EXERCISE MATERIAL »
(** * BlueClaw: graduation watcher, scorer, filter and autopost schedulers

    A shallow embedding of
      - DexScreenerProvider, GraduationWatcher and the filter presets
        (dexscreener-provider.ts),
      - the holder count and the top holders of HeliusProvider
        (data-providers.ts),
      - the Discord AutopostService (autopost-service.ts),
      - the TelegramAutopostService (the Telegram bot's autopost service),
      - InMemoryTelegramStorage and getOrCreateChatConfig
        (telegram-storage.ts),
      - the admin commands and the selections of the Telegram webhook
        route, and
      - escapeHtml, the ticker keyboard (telegram-formatter.ts) and the
        parsing of callback data.

    JavaScript numbers are IEEE 754 binary64 values and are modelled by
    Rocq's primitive floats, so that NaN, the infinities, signed zeros and
    rounding behave as they do in the program.  A field reached through
    optional chaining ([pair.liquidity?.usd]) is an [option float], [None]
    standing for [undefined]. *)

From Stdlib Require Import Floats ZArith Ascii.
From stdpp Require Import base option list gmap strings pretty sorting.

Set Warnings "-inexact-float".

(* ===================================================================== *)
(** ** JavaScript numbers *)
(* ===================================================================== *)

Module JS.

Local Open Scope float_scope.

WORK ORDER »
Every record is to be retyped exactly as given.

YOUR RESPONSE »
(** * BlueClaw: graduation watcher, scorer, filter and autopost schedulers

    A shallow embedding of
      - DexScreenerProvider, GraduationWatcher and the filter presets
        (dexscreener-provider.ts),
      - the holder count and the top holders of HeliusProvider
        (data-providers.ts),
      - the Discord AutopostService (autopost-service.ts),
      - the TelegramAutopostService (the Telegram bot's autopost service),
      - InMemoryTelegramStorage and getOrCreateChatConfig
        (telegram-storage.ts),
      - the admin commands and the selections of the Telegram webhook
        route, and
      - escapeHtml, the ticker keyboard (telegram-formatter.ts) and the
        parsing of callback data.

    JavaScript numbers are IEEE 754 binary64 values and are modelled by
    Rocq's primitive floats, so that NaN, the infinities, signed zeros and
    rounding behave as they do in the program.  A field reached through
    optional chaining ([pair.liquidity?.usd]) is an [option float], [None]
    standing for [undefined]. *)

From Stdlib Require Import Floats ZArith Ascii.
From stdpp Require Import base option list gmap strings pretty sorting.

Set Warnings "-inexact-float".

(* ===================================================================== *)
(** ** JavaScript numbers *)
(* ===================================================================== *)

Module JS.

Local Open Scope float_scope.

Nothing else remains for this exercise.